A bar chart showing that Washington, D.C. had nearly 200 homicides in 2020, a 16-year high.

In July 2020, federal prosecutors disclosed in court that the policy was not being enforced citywide, as officials initially said, but that it targeted three police districts in predominantly Black wards in the east. After that revelation, Bowser backed away from the policy, saying she wouldn’t have supported it if she’d known. She has since cited it as an example of why D.C. needs statehood and local control of the justice system. Newsham has also said he was unaware of the policy’s scope. The U.S. Attorney’s Office has said they targeted those districts because they had the highest rates of gun violence.

The policy faced opposition within the U.S. Attorney’s Office, too, when a “working group” of Black assistant U.S. attorneys asked that it be terminated last year. In his court filing last month, Phillips said that in August 2020, his predecessor removed the geographic focus. But by expanding it citywide, opponents said more Black defendants could be subject to harsher sentences because Black residents were already disproportionately represented in D.C.’s justice system. 

Although Black people comprise 47 percent of Washington’s population, 97 percent of people charged from 2013 to 2018 for being a felon in possession of a firearm were Black, according to the Vera Institute for Justice, a nonprofit focused on improving the justice system. That’s in part because Black residents are more likely to have prior felony convictions, particularly for drug charges. “There are a lot of societal and historical reasons — and ways that Black people across the country and in D.C. have been oppressed and marginalized — that produce the conditions that lead to these kinds of crimes,” said Akhi Johnson, a former D.C. assistant U.S. attorney who’s now a deputy director focusing on decarceration at Vera.

The policy runs counter to the elected City Council’s recent efforts to address punitive sentencing and over-policing of Black neighborhoods. Those efforts include sentencing alternatives and other initiatives to moderate punishment for defendants prosecuted in local court, but those reforms aren’t available to defendants in federal court. “You’re really just treating the symptom and not addressing the underlying issue,” Johnson said. 

Opponents’ hopes that the Department of Justice would rescind the policy when the president appointed Phillips, who had the support of Delegate Eleanor Holmes Norton, the city’s nonvoting representative in Congress. An advocate of statehood, Norton introduced legislation last year to give D.C. authority to prosecute local crimes.
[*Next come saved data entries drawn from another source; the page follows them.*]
(** The fields every encoding has take 76 bytes; the check asks for 68. *)
Definition valSyncOpDataMinLen : nat := 8 + 8 + 20 + 32.

Definition unmarshalBinaryLegacy (b : bytes) : go_res validatorSyncOperation :=
  if Nat.ltb (length b) valSyncOpDataMinLen then Err ErrBadDataLen
  else
    opTypeB ← go_slice 0 8 b; opType ← Uint64BE opTypeB;
    hashB ← go_slice 8 40 b;
    epochB ← go_slice 40 48 b; procEpoch ← Uint64BE epochB;
    indexB ← go_slice 48 56 b; index ← Uint64BE indexB;
    creatorB ← go_slice 56 76 b;
    '(amount, withdrawal) ←
      (if opType =? UpdateBalance then
         wB ← go_slice 76 96 b;
         Ok (Some (be_val (drop 96 b)), BytesToAddress wB)
       else Ok (None, zero_fixed 20));
    sync_init NoVer opType (BytesToHash hashB) procEpoch index (BytesToAddress creatorB) amount
      (Some withdrawal) None.

Definition marshalBinaryLegacy (op : validatorSyncOperation) : go_res bytes :=
  Ok (PutUint64BE (s_opType op) ++ fb (s_initTxHash op) ++ PutUint64BE (s_procEpoch op) ++
      PutUint64BE (s_index op) ++ fb (s_creator op) ++
      match s_withdrawalAddress op with Some a => fb a | None => [] end ++
      match s_amount op with Some a => big_bytes a | None => [] end).

Definition sync_UnmarshalBinary (b : bytes) : go_res validatorSyncOperation :=
  match unwrapVersionedData b with
  | Err _ => unmarshalBinaryLegacy b
  | Ok (version, binData) =>
      if version =? Ver1 then
        v ← DecodeBytes sync_type binData;
        match v with
        | VStruct [VUint opType; VArray h; VUint procEpoch; VUint index; VArray cr; VArray wa;
                   VBig amount; VBig balance] =>
            sync_init version opType (BytesToHash h) procEpoch index (BytesToAddress cr) (Some amount)
              (Some (BytesToAddress wa)) (Some balance)
        | _ => Panic
        end
      else Err ErrOpBadVersion
  | Panic => Panic
  | NoFuel => NoFuel
  end.

Definition sync_MarshalBinary (op : validatorSyncOperation) : go_res bytes :=
  let '(withdrawalAddress, amount, balance) :=
    if s_opType op =? UpdateBalance
    then (s_withdrawalAddress op, s_amount op, s_balance op)
    else (Some (zero_fixed 20), Some 0, Some 0) in
  if s_version op =? NoVer then marshalBinaryLegacy op
  else if s_version op =? Ver1 then
    wa ← deref withdrawalAddress;
    am ← deref amount;
    ba ← deref balance;
    binData ← EncodeToBytes sync_type
                (VStruct [VUint (s_opType op); VArray (fb (s_initTxHash op)); VUint (s_procEpoch op);
                          VUint (s_index op); VArray (fb (s_creator op)); VArray (fb wa); VBig am; VBig ba]);
    wrapVersionedData (s_version op) binData
  else Err ErrOpBadVersion.
Lemma snap_rel_delta s s' r x : delta s s' → snap_rel s r x → snap_rel s' r x.
Proof.
  intros [(es & t & Hl & Hr & He) _ _] (Hid & Hle & s1 & Hs1 & Hw). split; [done|].
  rewrite Hl, length_app. split; [lia|]. rewrite drop_app_le, rev_app_distr, revert_all_app by done.
  unfold mbind, stM_bind. rewrite Hr. symmetry in He.
  destruct (revert_all_equiv _ _ _ _ He Hs1) as (t' & -> & He'). exists t'. split; [done|].
  eapply world_rel_equiv; [symmetry; exact He'|done].
Qed.

Lemma refines_delta s s' m w : refines s m → delta s s' → world_rel s' w →
  refines s' (MkMachine w (m_snaps m) (m_next m)).
Proof.
  intros [] Hd Hw. pose proof (dl_revisions _ _ Hd) as Hv. pose proof (dl_next _ _ Hd) as Hn.
  split; cbn; rewrite ?Hv, ?Hn; try done. eapply Forall2_impl; [done|]. intros. by eapply snap_rel_delta.
Qed.

Lemma sorted_snoc l r : StronglySorted before l → Forall (λ r', before r' r) l →
  StronglySorted before (l ++ [r]).
Proof.
  induction 1 as [|r' l Hs IH Hf]; intros Hr; cbn; [by repeat constructor|].
  inversion Hr; subst. constructor; [by apply IH|]. apply Forall_app. split; [done|by constructor].
Qed.

(** Taking a snapshot. *)
Lemma Snapshot_refines s m : refines s m → ∃ s',
  Snapshot s = (Ok (m_next m), s') ∧
  refines s' (MkMachine (m_world m) (m_snaps m ++ [(m_next m, m_world m)]) (m_next m + 1)).
Proof.
  intros [Hw Hn Hs Hso Hid]. unfold Snapshot, mbind, stM_bind, getS, modify. rewrite Hn.
  eexists. split; [done|].
  set (s' := with_revisions _ _ s). assert (equiv s' s) as He by by split.
  assert (world_rel s' (m_world m)) as Hw' by by eapply world_rel_equiv.
  assert (∀ r x, snap_rel s r x → snap_rel s' r x) as Hsnap.
  { intros r x (? & ? & s1 & Hr & Hw1). split; [done|]. split; [done|]. symmetry in He.
    destruct (revert_all_equiv _ _ _ _ He Hr) as (t & Ht & He1). exists t. split; [done|].
    eapply world_rel_equiv; [symmetry; exact He1|done]. }
  split; cbn.
  - done.
  - done.
  - apply Forall2_app; [eapply Forall2_impl; eauto|]. constructor; [|constructor]. split; [done|].
    split; [done|]. cbn. exists s'. rewrite drop_all. split; [done|]. done.
  - apply sorted_snoc; [done|]. rewrite Hn in Hid. clear - Hid Hs.
    induction Hs as [|r x ?? (_ & Hle & _)]; inversion Hid; constructor; [done|auto].
  - apply Forall_app. split; [|repeat constructor; cbn; lia]. rewrite Hn in Hid.
    eapply Forall_impl; [done|]. cbn. lia.
Qed.

(** *** Going back *)

Lemma revert_keeps e s r s' : revert db e s = (r, s') →
  validRevisions s' = validRevisions s ∧ nextRevisionId s' = nextRevisionId s.
Proof.
  assert (∀ a s1, (∃ r, getStateObject db a s = (r, s1)) →
    validRevisions s1 = validRevisions s ∧ nextRevisionId s1 = nextRevisionId s) as Hg.
  { intros a s1 (r1 & Hs1). destruct (getStateObject_spec a s) as (s2 & Hs2 & [Hl _]).
    rewrite Hs1 in Hs2. injection Hs2 as -> ->. rewrite Hl. done. }
  destruct e as [a|p|a b z|a b|a n|a k v|a c h|p|h|h|a|a|a k]; cbn [revert];
    unfold update_object, mbind, stM_bind, getS, liftR, modify, mret, stM_ret; intros Hr; simplify_eq; try done.
  1-5: destruct (getStateObject db a s) as [r1 s1] eqn:Hs1; destruct (Hg a s1 ltac:(by eexists)) as [<- <-];
    destruct r1 as [[o|]| | |]; cbn in Hr; by simplify_eq.
  - destruct (removeLog _ _); by simplify_eq.
  - destruct (DeleteSlot _ _ _); by simplify_eq.
Qed.

Lemma revert_all_keeps es : ∀ s r s', revert_all db es s = (r, s') →
  validRevisions s' = validRevisions s ∧ nextRevisionId s' = nextRevisionId s.
Proof.
  induction es as [|e es IH]; intros s r s'; cbn [revert_all]; unfold mbind, stM_bind, modify.
  { by intros [= _ <-]. }
  destruct (revert db e s) as [r1 s1] eqn:He. destruct (revert_keeps _ _ _ _ He) as [<- <-].
  destruct r1; intros Hr; simplify_eq; [|done..]. by apply IH in Hr.
Qed.

Lemma sorted_lookup l : StronglySorted before l → ∀ j k r r', (j < k)%nat → l !! j = Some r →
  l !! k = Some r' → before r r'.
Proof.
  induction 1 as [|x l Hs IH Hf]; intros [|j] [|k] r r' Hjk Hj Hk; try lia; simplify_eq/=.
  - by eapply Forall_lookup_1.
  - eapply IH; [|done|done]. lia.
Qed.

(** The binary search finds the revision that a search from the start finds. *)
Lemma Search_revision l id : StronglySorted before l →
  let i := Search (length l) (λ i, match l !! i with Some r => id <=? r.1 | None => true end) in
  (∃ r, l !! i = Some r ∧ r.1 = id ∧ ∀ j r', (j < i)%nat → l !! j = Some r' → r'.1 ≠ id) ∨
  (∀ r, l !! i = Some r → r.1 ≠ id) ∧ ∀ j r', l !! j = Some r' → r'.1 ≠ id.
Proof.
  intros Hs i.
  assert (∀ j k r r', (j < k)%nat → l !! j = Some r → l !! k = Some r' → r.1 < r'.1) as Hlt.
  { intros j k r r' Hjk Hj Hk. by apply (sorted_lookup l Hs j k r r'). }
  destruct (Search_spec (length l) (λ i, match l !! i with Some r => id <=? r.1 | None => true end)) as (Hn & Hlow & Hhigh).
  { intros j k Hjk. destruct (l !! j) as [r|] eqn:Hj, (l !! k) as [r'|] eqn:Hk; try done.
    - destruct (decide (j = k)) as [->|Hne]; [by simplify_eq|]. pose proof (Hlt j k r r' ltac:(lia) Hj Hk). lia.
    - apply lookup_ge_None in Hj. lia. }
  fold i in Hn, Hlow, Hhigh.
  assert (∀ j r', (j < i)%nat → l !! j = Some r' → r'.1 ≠ id) as Hlow'.
  { intros j r' Hj Hr'. specialize (Hlow j Hj). cbv beta in Hlow. rewrite Hr' in Hlow. lia. }
  destruct (l !! i) as [r|] eqn:Hi.
  - destruct (decide (r.1 = id)) as [Heq|Hne]; [left; eauto|right]. split; [congruence|].
    intros j r' Hr'. destruct (Nat.lt_trichotomy j i) as [Hj|[->|Hj]]; [eauto|congruence|].
    pose proof (Hlt i j r r' Hj Hi Hr'). specialize (Hhigh i ltac:(split; [done|by eapply lookup_lt_Some])).
    cbv beta in Hhigh. rewrite Hi in Hhigh. lia.
  - right. split; [done|]. intros j r' Hr'. apply (Hlow' j); [|done].
    apply lookup_ge_None in Hi. apply lookup_lt_Some in Hr'. lia.
Qed.

Lemma sorted_take i l : StronglySorted before l → StronglySorted before (take i l).
Proof.
  intros Hs. revert i. induction Hs as [|x l Hs IH Hf]; intros [|i]; cbn; try constructor; [done|].
  by apply Forall_take.
Qed.

Lemma RevertToSnapshot_refines s m id i w : refines s m →
  list_find (λ x, x.1 = id) (m_snaps m) = Some (i, (id, w)) → ∃ s',
  RevertToSnapshot db id s = (Ok tt, s') ∧ refines s' (MkMachine w (take i (m_snaps m)) (m_next m)).
Proof.
  intros [Hw Hn Hs Hso Hid] (Hi & _ & Hfirst)%list_find_Some.
  destruct (Forall2_lookup_r _ _ _ _ _ Hs Hi) as ((id' & n) & Hr & Hsnap).
  destruct (Hsnap) as (Hid' & Hle & s1 & Hs1 & Hw1). cbn [fst snd] in *. subst id'.
  unfold RevertToSnapshot, mbind, stM_bind, getS, liftR. set (k := Search _ _).
  assert (k = i) as ->.
  { pose proof (Search_revision (validRevisions s) id Hso) as Hk. cbv zeta in Hk. fold k in Hk. clearbody k.
    destruct Hk as [(r & Hk & Hrid & Hmin)|[_ Hno]]; [|by destruct (Hno i _ Hr)].
    destruct (Nat.lt_trichotomy k i) as [Hlt|[Heq|Hlt]]; [|exact Heq|].
    - destruct (Forall2_lookup_l _ _ _ _ _ Hs Hk) as (x & Hx & Hxid & _).
      destruct (Hfirst _ _ Hx Hlt). congruence.
    - by destruct (Hmin i _ Hlt Hr). }
  rewrite Hr. cbn [deref fst snd]. rewrite Z.eqb_refl. cbn [negb].
  unfold journal_revert, mbind, stM_bind, getS, liftR, modify.
  fold (log_of s). rewrite Hs1. unfold go_slice.
  replace (Nat.leb 0 n && Nat.leb n (length (log_of s))) with true
    by (symmetry; apply andb_true_intro; split; [done|by apply Nat.leb_le]).
  rewrite Nat.sub_0_r, drop_0. destruct (revert_all_keeps _ _ _ _ Hs1) as [Hv1 Hn1].
  eexists. split; [done|]. set (s' := with_revisions _ _ _).
  assert (equiv s1 s') as He by by split.
  split; cbn; rewrite ?Hv1, ?Hn1.
  - eapply world_rel_equiv; [symmetry; exact He|done].
  - done.
  - apply Forall2_lookup. intros j. destruct (decide (j < i)%nat) as [Hj|Hj].
    2: { rewrite !lookup_take_ge by lia. constructor. }
    rewrite !lookup_take_lt by done. pose proof (proj1 (Forall2_lookup _ _ _) Hs j) as Hrel.
    destruct (validRevisions s !! j) as [r|] eqn:Hrj; inversion Hrel as [? x Hx HA HB|]; subst; constructor.
    pose proof (sorted_lookup _ Hso j i _ _ Hj Hrj Hr) as [_ Hjn]. cbn in Hjn.
    destruct Hx as (Hxid & Hxle & s2 & Hs2 & Hw2). split; [done|].
    change (log_of s') with (take n (log_of s)). rewrite length_take. split; [lia|].
    rewrite <- (take_drop n (log_of s)), drop_app_le, rev_app_distr, revert_all_app in Hs2
      by (rewrite length_take; lia).
    unfold mbind, stM_bind in Hs2. rewrite Hs1 in Hs2.
    destruct (revert_all_equiv _ _ _ _ He Hs2) as (t & Ht & He2). exists t. split; [done|].
    eapply world_rel_equiv; [symmetry; exact He2|done].
  - by apply sorted_take.
  - by apply Forall_take.
Qed.

Lemma RevertToSnapshot_panic s m id : refines s m →
  list_find (λ x, x.1 = id) (m_snaps m) = None → ∃ s', RevertToSnapshot db id s = (Panic, s').
Proof.
  intros [Hw Hn Hs Hso Hid] Hno%list_find_None.
  assert (∀ j r, validRevisions s !! j = Some r → r.1 ≠ id) as Hne.
  { intros j r Hr. destruct (Forall2_lookup_l _ _ _ _ _ Hs Hr) as (x & Hx & -> & _). by eapply Forall_lookup_1 in Hno. }
  unfold RevertToSnapshot, mbind, stM_bind, getS, liftR.
  destruct (validRevisions s !! _) as [r|] eqn:Hr; [|by eexists].
  cbn [deref]. apply Hne, Z.eqb_neq in Hr. rewrite Hr. by eexists.
Qed.

(** ** Refinement *)

Lemma good_step {A} (f : A → answer) (m : stM StateDB A) r s M w : refines s M → good m r s w → ∃ s',
  ans f m s = (Ok (f r), s') ∧ refines s' (MkMachine w (m_snaps M) (m_next M)).
Proof.
  intros Hr (s' & Hm & Hw & Hd). exists s'. unfold ans, mbind, stM_bind. rewrite Hm. split; [done|].
  by eapply refines_delta.
Qed.

Transparent World.GetBalance World.GetNonce World.GetCode.

(** The reads of an account. *)
Lemma getter_step {A} (none : A) (g : stateObject → A * stateObject) (f : A → answer) a s M r :
  (∀ o, ∃ o', g o = ((g o).1, o') ∧ obj_equiv o' o) →
  (accounts (m_world M) !! a = None → none = r) →
  (∀ o x, accounts (m_world M) !! a = Some x → acc_rel o x → (g o).1 = r) →
  refines s M → ∃ s', ans f (getter db none g a) s = (Ok (f r), s') ∧ refines s' M.
Proof.
  intros Hg Hn Hs Hr. pose proof (rf_world _ _ Hr) as Hw.
  pose proof (getter_good none g a s _ Hg Hw) as Hgood.
  replace (match live s a with None => none | Some o => (g o).1 end) with r in Hgood.
  2: { destruct (world_rel_cases s _ a Hw) as [(o & x & -> & Hx & Hox)|[-> Hx]]; symmetry; eauto. }
  destruct (good_step f _ r s M _ Hr Hgood) as (s' & Hs' & Hr'). exists s'. split; [done|]. by destruct M.
Qed.

Lemma viewed {A} (f : stateObject → A * stateObject) (v : A) o : (∃ o', f o = (v, o') ∧ obj_equiv o' o) →
  ∃ o', f o = ((f o).1, o') ∧ obj_equiv o' o.
Proof. intros (o' & Hf & Ho). exists o'. by rewrite Hf. Qed.

Lemma view_fst {A} (f : stateObject → A * stateObject) (v : A) o : (∃ o', f o = (v, o') ∧ obj_equiv o' o) → (f o).1 = v.
Proof. intros (o' & -> & _). done. Qed.

Lemma GetCode_step (f : option bytes → answer) a s M : refines s M → ∃ s',
  ans f (GetCode db a) s = (Ok (f (World.GetCode (m_world M) a)), s') ∧ refines s' M.
Proof.
  apply getter_step; [intros o; apply (viewed _ _ _ (obj_Code_view o))|..];
    unfold World.GetCode, account; [by intros ->|].
  intros o x -> Hx. rewrite (view_fst _ _ _ (obj_Code_view o)). apply Hx.
Qed.

Lemma IsValidatorAddress_step a s M : refines s M → ∃ s',
  ans ABool (IsValidatorAddress db a) s = (Ok (ABool (World.IsValidatorAddress (m_world M) a)), s') ∧ refines s' M.
Proof.
  intros Hr. destruct (GetCode_step ACode a s M Hr) as (s' & Hs & Hr'). exists s'. split; [|done].
  unfold ans, mbind, stM_bind in *. unfold IsValidatorAddress, mbind, stM_bind.
  destruct (GetCode db a s) as [[c| | |] s1]; try done. injection Hs as -> ->.
  unfold World.IsValidatorAddress. destruct (World.GetCode (m_world M) a) as [c|]; [|done]. cbn [default id].
  destruct (Nat.ltb_spec (length c) 20), (Nat.leb_spec 20 (length c)); try lia; done.
Qed.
Optimism rose, too, when Biden wrote in a January executive order that there is a “broad consensus that our current system of mass incarceration imposes significant costs and hardships” and doesn’t make people safer.
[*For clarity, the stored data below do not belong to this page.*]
(** The new sum and the new list. *)
Fixpoint subtract_stake (address : Address) (sum : Z) (l : list StakeByAddress) :
    go_res (Z * list StakeByAddress) :=
  match l with
  | [] => Err errNoStake
  | s :: l' =>
      if decide (sa_Address s = address) then
        if sa_Sum s <? sum then Err errSubtractStake
        else Ok (sa_Sum s - sum, MkStake (sa_Address s) (sa_Sum s - sum) :: l')
      else
        '(r, l'') ← subtract_stake address sum l'; Ok (r, s :: l'')
  end.

Definition SubtractStake (address : Address) (sum : Z) (v : Validator) : go_res (Z * Validator) :=
  '(r, l) ← subtract_stake address sum (v_Stake v); Ok (r, set_Stakes l v).

Definition TotalStake (v : Validator) : Z := foldl (λ total s, total + sa_Sum s) 0 (v_Stake v).

Fixpoint find_stake (address : Address) (l : list StakeByAddress) : Z :=
  match l with
  | [] => 0
  | s :: l' => if decide (sa_Address s = address) then sa_Sum s else find_stake address l'
  end.
Definition GetStakeByAddress (v : Validator) (address : Address) : Z := find_stake address (v_Stake v).

Definition RmStakeByAddress (address : Address) (v : Validator) : Validator :=
  set_Stakes (filter (λ s, sa_Address s ≠ address) (v_Stake v)) v.

Definition UnsetStake (v : Validator) : Validator := set_Stakes [] v.

(** ** Binary form *)

(** [rlpBaseValidator] and [rlpVer1] *)
Definition stake_entry_type : rtype := TStruct [TArray 20; TBigInt].
Definition base_type : rtype :=
  TStruct [TArray 48; TPtr (TArray 20); TUint 64; TUint 64; TUint 64; TSlice (TPtr stake_entry_type)].
Definition ver1_type : rtype := TStruct [TSlice (TArray 32); TPtr (TArray 32); TPtr (TArray 32)].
Scott Michelman, the legal director of the ACLU of D.C., said Biden ran a campaign that promised serious criminal justice and civil rights reforms. “The intersection of those two areas is right here in the District of Columbia,” he said. “I would have expected a Biden appointee to disavow this policy, to come out strongly against it as racist and an affront to the political self-determination of the people of the district.”

Norton is leading a federal nominations commission that recommended a candidate for Biden to nominate as permanent U.S. attorney.